> What is needed
Find the string "msid" in the data, then copy every line where it is found.

___ Extracted material ___

(* ===== verification/Payloads.v ===== *)
(** * internal/events/payloads.go

    The payloads of events that leave the competition store, as JSON objects,
    and how the consumers read the result of a match back. *)
From S2P Require Import Prelude GoStrings GoTime Events.

Record MatchResultVerifiedPayload := mkMatchResultVerifiedPayload {
  MRV_MatchID : string;
  MRV_CompetitionEventID : string;
  MRV_VerificationID : string;
  MRV_Outcome : string;
  MRV_WinningSideID : string;
  MRV_Score : string
}.
(** [winning_side_id] is [omitempty]. *)
Definition marshal_MatchResultVerified (p : MatchResultVerifiedPayload) : RawMessage :=
  RawObject ([("match_id"%string, JString (MRV_MatchID p));
              ("competition_event_id"%string, JString (MRV_CompetitionEventID p));
              ("verification_id"%string, JString (MRV_VerificationID p)); ("outcome"%string, JString (MRV_Outcome p))]
             ++ (if bool_decide (MRV_WinningSideID p = ""%string) then []
                 else [("winning_side_id"%string, JString (MRV_WinningSideID p))])
             ++ [("score"%string, JString (MRV_Score p))]).

Record PlayerUserLinkChangedPayload := mkPlayerUserLinkChangedPayload { PUL_PlayerID : string; PUL_UserID : string }.
Definition marshal_PlayerUserLinkChanged (p : PlayerUserLinkChangedPayload) : RawMessage :=
  RawObject [("player_id"%string, JString (PUL_PlayerID p)); ("user_id"%string, JString (PUL_UserID p))].

Record CompetitionSetupDeletedPayload := mkCompetitionSetupDeletedPayload {
  CSD_RecordType : string; CSD_RecordID : string; CSD_Name : string; CSD_Reason : string
}.
Definition marshal_CompetitionSetupDeleted (p : CompetitionSetupDeletedPayload) : RawMessage :=
  RawObject [("record_type"%string, JString (CSD_RecordType p)); ("record_id"%string, JString (CSD_RecordID p));
             ("name"%string, JString (CSD_Name p)); ("reason"%string, JString (CSD_Reason p))].

Record TeamRosterChangedPayload := mkTeamRosterChangedPayload {
  TRC_EventID : string; TRC_TeamID : string; TRC_PlayerID : string; TRC_Action : string; TRC_IsCaptain : bool
}.
Definition marshal_TeamRosterChanged (p : TeamRosterChangedPayload) : RawMessage :=
  RawObject [("event_id"%string, JString (TRC_EventID p)); ("team_id"%string, JString (TRC_TeamID p));
             ("player_id"%string, JString (TRC_PlayerID p)); ("action"%string, JString (TRC_Action p));
             ("is_captain"%string, JBool (TRC_IsCaptain p))].

(** ** [json.Unmarshal] into a payload *)

(** A string field of an object; the last of several with the same key, and
    empty when there is none. *)
Definition string_field (key : string) (fields : list (string * JSONScalar)) : result string :=
  match (list_to_map (reverse fields) : gmap string JSONScalar) !! key with
  | None => Ok ""%string
  | Some (JString s) => Ok s
  | Some _ => Err (Errorf "json: cannot unmarshal value into Go struct field of type string")
  end.

(** [unmarshal_bytes] reads bytes the program did not marshal. *)
Definition unmarshal_MatchResultVerified (unmarshal_bytes : string -> result MatchResultVerifiedPayload) (m : RawMessage)
    : result MatchResultVerifiedPayload :=
  match m with
  | RawObject fields =>
      matchID ← string_field "match_id" fields;
      competitionEventID ← string_field "competition_event_id" fields;
      verificationID ← string_field "verification_id" fields;
      outcome ← string_field "outcome" fields;
      winningSideID ← string_field "winning_side_id" fields;
      score ← string_field "score" fields;
      Ok (mkMatchResultVerifiedPayload matchID competitionEventID verificationID outcome winningSideID score)
  | RawBytes _ raw => unmarshal_bytes raw
  end.

Lemma unmarshal_marshal_MatchResultVerified unmarshal_bytes p :
  unmarshal_MatchResultVerified unmarshal_bytes (marshal_MatchResultVerified p) = Ok p.
Proof.
  destruct p as [m c v o w s]. cbn. case_bool_decide as Hw; [subst w|]; unfold string_field; cbn;
    repeat first [rewrite lookup_insert_eq | rewrite lookup_insert_ne by done]; reflexivity.
Qed.
(** A bet that may be placed, its caps read by [cap]. *)
Record eligible_under (cap : Z -> Z -> Z -> Prop) (c : PlaceWagerCommand) : Prop := {
  el_ids : validID (PWC_WagerID c) = true /\ validID (PWC_UserID c) = true;
  el_market : Market_Validate (PWC_Market c) = Ok ();
  el_selection : Selection_Validate (PWC_Selection c) = Ok ();
  el_match : Selection_MarketID (PWC_Selection c) = Market_ID (PWC_Market c);
  el_now : IsZero (Now c) = false;
  el_open : Market_State (PWC_Market c) = MarketOpen;
  el_window : in_window (PWC_Market c) (Now c);
  el_active : Active (PWC_Selection c) = true;
  el_unrestricted : unrestricted (Restrictions c) (PWC_UserID c) (Selection_ID (PWC_Selection c));
  el_funding : FundingAccountType_Validate (PWC_Funding c) = Ok ();
  el_stake : 0 < Cents (PWC_Stake c)
             <= MaxInt64 / fst (odds_ratio (OfferedAmericanOdds (PWC_Selection c)));
  el_currency : Money_Currency (PWC_Stake c) = Market_Currency (PWC_Market c);
  el_member_cap : cap (MaxStakeCents c) (ExistingStakeCents c) (Cents (PWC_Stake c));
  el_side_cap : cap (SelectionMaxStakeCents c) (ExistingSelectionStakeCents c) (Cents (PWC_Stake c));
  el_total_cap : cap (TotalStakeCapCents c) (ExistingTotalStakeCents c) (Cents (PWC_Stake c));
  el_key : is_blank (PWC_IdempotencyKey c) = false /\ len (TrimSpace (PWC_IdempotencyKey c)) <= 200;
  el_profit : 0 < offered_profit c;
  el_payout : MaxPayoutCents c <= 0 \/ offered_profit c <= MaxPayoutCents c
}.
Arguments Build_eligible_under {cap c}.
Abbreviation eligible := (eligible_under within_cap).

(** The wager a placement creates: the price and terms of the selection as
    they stand, pending. *)
Definition snapshot (c : PlaceWagerCommand) : Wager :=
  mkWager (PWC_WagerID c) (PWC_UserID c) (Market_ID (PWC_Market c)) (Selection_ID (PWC_Selection c))
    (PWC_Funding c) (PWC_Stake c) (OfferedAmericanOdds (PWC_Selection c))
    (DisplayTerms (PWC_Selection c)) (mkMoney (offered_profit c) (Money_Currency (PWC_Stake c)))
    WagerPending (TrimSpace (PWC_IdempotencyKey c)) (PWC_PlacedBy c) (UTC (Now c)).

(** What the int64 and int32 fields hold, with running totals far from the
    int64 limit. *)
Definition command_ints (c : PlaceWagerCommand) : Prop :=
  int64 (Cents (PWC_Stake c))
  /\ -2147483648 <= OfferedAmericanOdds (PWC_Selection c) <= 2147483647
  /\ Forall (fun x => 0 <= x <= MaxInt64 - MaxInt64 / 100)
       [ExistingStakeCents c; ExistingSelectionStakeCents c; ExistingTotalStakeCents c].

(** ** Lemmas *)
Lemma above_cap_machine limit existing stake :
  above_cap limit existing stake = false <-> machine_cap limit existing stake.
Proof. unfold above_cap, machine_cap. rewrite andb_false_iff, !Z.ltb_ge. lia. Qed.

Lemma machine_cap_exact limit existing stake :
  int64 (existing + stake) -> machine_cap limit existing stake <-> within_cap limit existing stake.
Proof. intros H. unfold machine_cap, within_cap. by rewrite wrap64_id. Qed.

Lemma restricts_unrestricted rs user selection :
  existsb (fun r => Restricts r user selection) rs = false <-> unrestricted rs user selection.
Proof.
  unfold unrestricted, Restricts. induction rs as [|r rs IH]; cbn.
  - split; [set_solver|done].
  - rewrite orb_false_iff, IH. split.
    + intros [Hr Hrs] r' [->|Hin]%elem_of_cons Hu; [|by apply Hrs].
      rewrite bool_decide_true in Hr by done. cbn in Hr. by bool_prop.
    + intros H. split.
      * case_bool_decide as Hu; [|done]. cbn. destruct (H r) as [H1 H2]; [set_solver|done|].
        by rewrite !bool_decide_false.
      * intros r' Hin. apply H. set_solver.
Qed.

Lemma window_guards m t :
  negb (IsZero (OpensAt m)) && Before (UTC t) (OpensAt m) = false
  /\ negb (Before (UTC t) (ClosesAt m)) = false <-> in_window m t.
Proof.
  unfold in_window, Before, UTC. cbn [nanos]. rewrite andb_false_iff, !negb_false_iff, Z.ltb_ge, Z.ltb_lt.
  tauto.
Qed.

Lemma odds_ratio_le o : valid_odds o -> MaxInt64 / fst (odds_ratio o) <= MaxInt64 / 100.
Proof.
  intros Ho. destruct (odds_ratio o) as [n d] eqn:E. destruct (odds_ratio_pos o n d Ho E).
  apply Z.div_le_compat_l; unfold MaxInt64; cbn; lia.
Qed.

Lemma Market_Validate_currency m u :
  Market_Validate m = Ok u -> valid_currency (Market_Currency m) = true /\ validID (Market_ID m) = true.
Proof.
  unfold Market_Validate. intros H. go_inv. bool_prop.
  match goal with E : Currency_Validate _ = Ok _ |- _ => apply Currency_Validate_Ok in E end. done.
Qed.

Lemma Selection_Validate_facts s u :
  Selection_Validate s = Ok u ->
  validID (Selection_ID s) = true /\ (OfferedAmericanOdds s <= -100 \/ 100 <= OfferedAmericanOdds s)
  /\ TrimSpace (DisplayTerms s) <> ""%string /\ len (TrimSpace (DisplayTerms s)) <= 500.
Proof.
  unfold Selection_Validate. intros H. go_inv. bool_prop. apply Odds_Validate_Ok in H. done.
Qed.

Lemma snapshot_validates cap c :
  eligible_under cap c -> Wager_Validate (snapshot c) = Ok ().
Proof.
  intros [[Hid1 Hid2] Hm Hs Hsm _ _ _ _ _ Hf Hst Hc _ _ _ [Hk Hk2] Hp _].
  apply Market_Validate_currency in Hm as [Hcur Hmid].
  apply Selection_Validate_facts in Hs as (Hsid & Hodds & Ht1 & Ht2).
  unfold Wager_Validate, snapshot, Money_Validate;
    cbn [Wager_ID Wager_UserID Wager_MarketID Wager_SelectionID Wager_Funding Stake AcceptedOdds
         AcceptedTerms PotentialProfit Wager_State IdempotencyKey Cents Money_Currency].
  rewrite Hid1, Hid2, Hmid, Hsid, Hf, Hc, valid_currency_Ok, TrimSpace_idem by done.
  rewrite (proj2 (Odds_Validate_Ok _ ()) Hodds).
  rewrite (bool_decide_false _ Ht1). unfold is_blank in Hk. rewrite Hk.
  assert ((Cents (PWC_Stake c) <=? 0) = false) as -> by (apply Z.leb_gt; lia).
  assert ((1000 <? len (TrimSpace (DisplayTerms (PWC_Selection c)))) = false) as -> by (apply Z.ltb_ge; lia).
  assert ((200 <? len (TrimSpace (PWC_IdempotencyKey c))) = false) as -> by (apply Z.ltb_ge; lia).
  assert ((offered_profit c <? 0) = false) as -> by (apply Z.ltb_ge; lia).
  done.
Qed.

Lemma PlaceWager_admits c w :
  int64 (Cents (PWC_Stake c)) -> -2147483648 <= OfferedAmericanOdds (PWC_Selection c) <= 2147483647 ->
  PlaceWager c = Ok w <-> eligible_under machine_cap c /\ w = snapshot c.
Proof.
  intros Hi Ho. split.
  - unfold PlaceWager. cbv zeta. intros H. go_inv.
    repeat match goal with u : unit |- _ => destruct u end.
    match goal with E : Profit _ _ = Ok _ |- _ => apply Profit_iff in E; [|done..];
      destruct E as (Hodds & Hcur & Hst & ->) end.
    cbn [Cents Money_Currency] in *. fold (offered_profit c) in *.
    repeat match goal with E : above_cap _ _ _ = false |- _ => apply above_cap_machine in E end.
    match goal with E : existsb _ _ = false |- _ => apply restricts_unrestricted in E end.
    split; [|done]. bool_prop.
    assert (Hw : in_window (PWC_Market c) (Now c)) by (apply window_guards; rewrite negb_false_iff; done).
    match goal with E : _ && (_ <? _) = false |- _ =>
      rewrite andb_false_iff, !Z.ltb_ge in E end.
    match goal with E : Wager_Validate _ = Ok _ |- _ => unfold Wager_Validate in E; cbn -[TrimSpace] in E end.
    go_inv. bool_prop. rewrite TrimSpace_idem in *. constructor; try done; lia.
  - intros [Hel ->]. pose proof (snapshot_validates _ c Hel) as Hv. destruct Hel.
    assert (Hodds : valid_odds (OfferedAmericanOdds (PWC_Selection c))).
    { apply Selection_Validate_facts in el_selection0. split; [lia|naive_solver]. }
    pose proof (proj1 (Market_Validate_currency _ _ el_market0)) as Hcur.
    rewrite <- el_currency0 in Hcur. destruct el_ids0 as [Hid1 Hid2], el_key0 as [Hk _].
    destruct (proj2 (window_guards _ _) el_window0) as [Hw1 Hw2].
    unfold PlaceWager. cbv zeta.
    go_step; [by rewrite Hid1, Hid2|]. go_step; [done|]. go_step; [done|].
    go_step; [by rewrite bool_decide_true|]. go_step; [done|].
    go_step; [by rewrite bool_decide_true|]. go_step; [done|]. go_step; [done|].
    go_step; [by rewrite el_active0|]. go_step; [by apply restricts_unrestricted|].
    go_step; [done|]. go_step; [by apply valid_currency_Ok|]. go_step; [apply Z.leb_gt; lia|].
    go_step; [by rewrite bool_decide_true|].
    do 3 (go_step; [by apply above_cap_machine|]). go_step; [done|].
    go_step; [apply wrap_err_Ok, Profit_iff; [done..|]; split_and!; [done|done|lia|lia|reflexivity]|].
    cbn [Cents Money_Currency]. fold (offered_profit c). go_step; [apply Z.leb_gt; lia|].
    go_step; [rewrite andb_false_iff, !Z.ltb_ge; lia|].
    fold (snapshot c). go_step; [exact Hv|done].
Qed.

(** Without a wrap the two readings of the caps agree. *)
Lemma eligible_exactly c :
  Forall (fun total => int64 (total + Cents (PWC_Stake c)))
    [ExistingStakeCents c; ExistingSelectionStakeCents c; ExistingTotalStakeCents c] ->
  eligible_under machine_cap c <-> eligible c.
Proof.
  rewrite !Forall_cons. intros (H1 & H2 & H3 & _).
  split; intros []; constructor; try done; by apply machine_cap_exact.
Qed.

Lemma PlaceWager_spec c w :
  command_ints c ->
  PlaceWager c = Ok w <-> eligible c /\ w = snapshot c.
Proof.
  intros (Hi & Ho & Hex). rewrite PlaceWager_admits by done.
  enough (0 < Cents (PWC_Stake c) <= MaxInt64 / 100 -> eligible_under machine_cap c <-> eligible c) as Heq.
  { assert (Hst : forall cap, eligible_under cap c -> 0 < Cents (PWC_Stake c) <= MaxInt64 / 100).
    { intros cap [_ _ (_ & Hodds & _)%Selection_Validate_facts _ _ _ _ _ _ _ Hs _ _ _ _ _ _ _].
      pose proof (odds_ratio_le (OfferedAmericanOdds (PWC_Selection c))) as Hle. unfold valid_odds in Hle. lia. }
    split; intros [Hel ->]; (split; [|done]); apply Heq; eauto. }
  intros Hs. apply eligible_exactly. eapply Forall_impl; [exact Hex|]. cbn. intros x Hx. unfold int64, MinInt64, MaxInt64 in *. lia.
Qed.

(** C6. [PlaceWager] admits exactly the eligible bets.  For any int64 stake and
    int32 price it succeeds if and only if the wager and the member are named;
    the market and the selection are valid and the selection is the market's and
    active; the time is set, the market open and the time inside its window; no
    restriction bars the member; the funding account is one of the two; the
    stake is positive, small enough for its odds that the profit does not
    overflow, and in the market's currency; each of the three caps is unset or
    not exceeded by the running total plus the stake, summed as int64; the
    idempotency key is not blank and at most 200 bytes trimmed; and the rounded
    profit is at least one cent and within the payout ceiling, if there is one.
    The wager is then the snapshot of the offered price and terms, pending, at
    the current time.  When none of the three sums leaves int64 the caps hold in
    exact arithmetic. *)
Theorem PlaceWager_iff_eligible c w :
  int64 (Cents (PWC_Stake c)) -> -2147483648 <= OfferedAmericanOdds (PWC_Selection c) <= 2147483647 ->
  (PlaceWager c = Ok w <-> eligible_under machine_cap c /\ w = snapshot c)
  /\ (Forall (fun total => int64 (total + Cents (PWC_Stake c)))
        [ExistingStakeCents c; ExistingSelectionStakeCents c; ExistingTotalStakeCents c] ->
      eligible_under machine_cap c <-> eligible c).
Proof. intros Hi Ho. split; [by apply PlaceWager_admits|apply eligible_exactly]. Qed.
(** A 25.00 wager at +150 in a two-way dead heat: 12.50 rides and wins 18.75. *)
Lemma settleWager_moves_money_witness :
  exists ws w' ev, ex_tie = Ok (ws, w', ev)
    /\ net "cash:alice" (Tx_Postings (WS_Transaction ws)) = 3125
    /\ Cents (WS_Returned ws) = 3125.
Proof.
  destruct ex_tie as [[[ws w'] ev]|e] eqn:E; [|vm_compute in E; discriminate E].
  exists ws, w', ev. split; [done|].
  assert (Hnd : NoDup [SAR_EscrowAccountID ex_refs; SAR_HouseClearingAccountID ex_refs;
                       SAR_UserFundingAccountID ex_refs]).
  { apply (bool_decide_unpack _). by vm_compute. }
  destruct (settleWager_moves_money _ _ _ _ _ _ _ _ _ _ _ _ _ ex_wager_good Hnd E)
    as (_ & _ & Hu & _ & _ & _ & Hm & _).
  destruct Hm as [Hp Hr]. rewrite Hp in Hr. change (AcceptedOdds ex_wager) with 150 in Hr.
  split; [etransitivity; [exact Hu|]|]; rewrite Hr; by vm_compute.
Defined.

(** No accepted wager can be stranded in escrow: for every wager whose
    stake the price could pay when it was placed, every supported result and
    every dead-heat divisor, grading succeeds, for whatever account and
    identifier references name three usable accounts and a UUID event. *)
Theorem settleWager_total w res refs msid wsid version actor at_ eid d :
  gradable w refs msid version actor at_ eid ->
  SettlementResult_Validate res = Ok () ->
  exists ws w' ev,
    settleWager w res refs msid wsid version actor at_ eid d = Ok (ws, w', ev)
    /\ WS_Result ws = res /\ Wager_State w' <> WagerAccepted
    /\ Transaction_Validate (WS_Transaction ws) = Ok ()
    /\ Cents (WS_Returned ws) <= MaxInt64.
Proof.
  intros Hg Hres. assert (Hk : known_result res = true) by (unfold known_result; by rewrite Hres).
  destruct (settleWager_succeeds w res refs msid wsid version actor at_ eid d Hg Hk) as (ev & H & _).
  exists (settlement_record w res refs msid wsid version actor (effective_divisor res d)),
    (set_Wager_State (final_state res) w), ev.
  apply settleWager_Ok in H as Hs; [|apply Hg]. destruct Hs as (_ & _ & _ & _ & Hv & Hi & _).
  split_and!; try done.
  - unfold final_state. by case_bool_decide.
  - apply Hi.
Qed.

___

> Task response
Theorem settleWager_total w res refs msid wsid version actor at_ eid d :
  gradable w refs msid version actor at_ eid ->
    settleWager w res refs msid wsid version actor at_ eid d = Ok (ws, w', ev)
  destruct (settleWager_succeeds w res refs msid wsid version actor at_ eid d Hg Hk) as (ev & H & _).
  exists (settlement_record w res refs msid wsid version actor (effective_divisor res d)),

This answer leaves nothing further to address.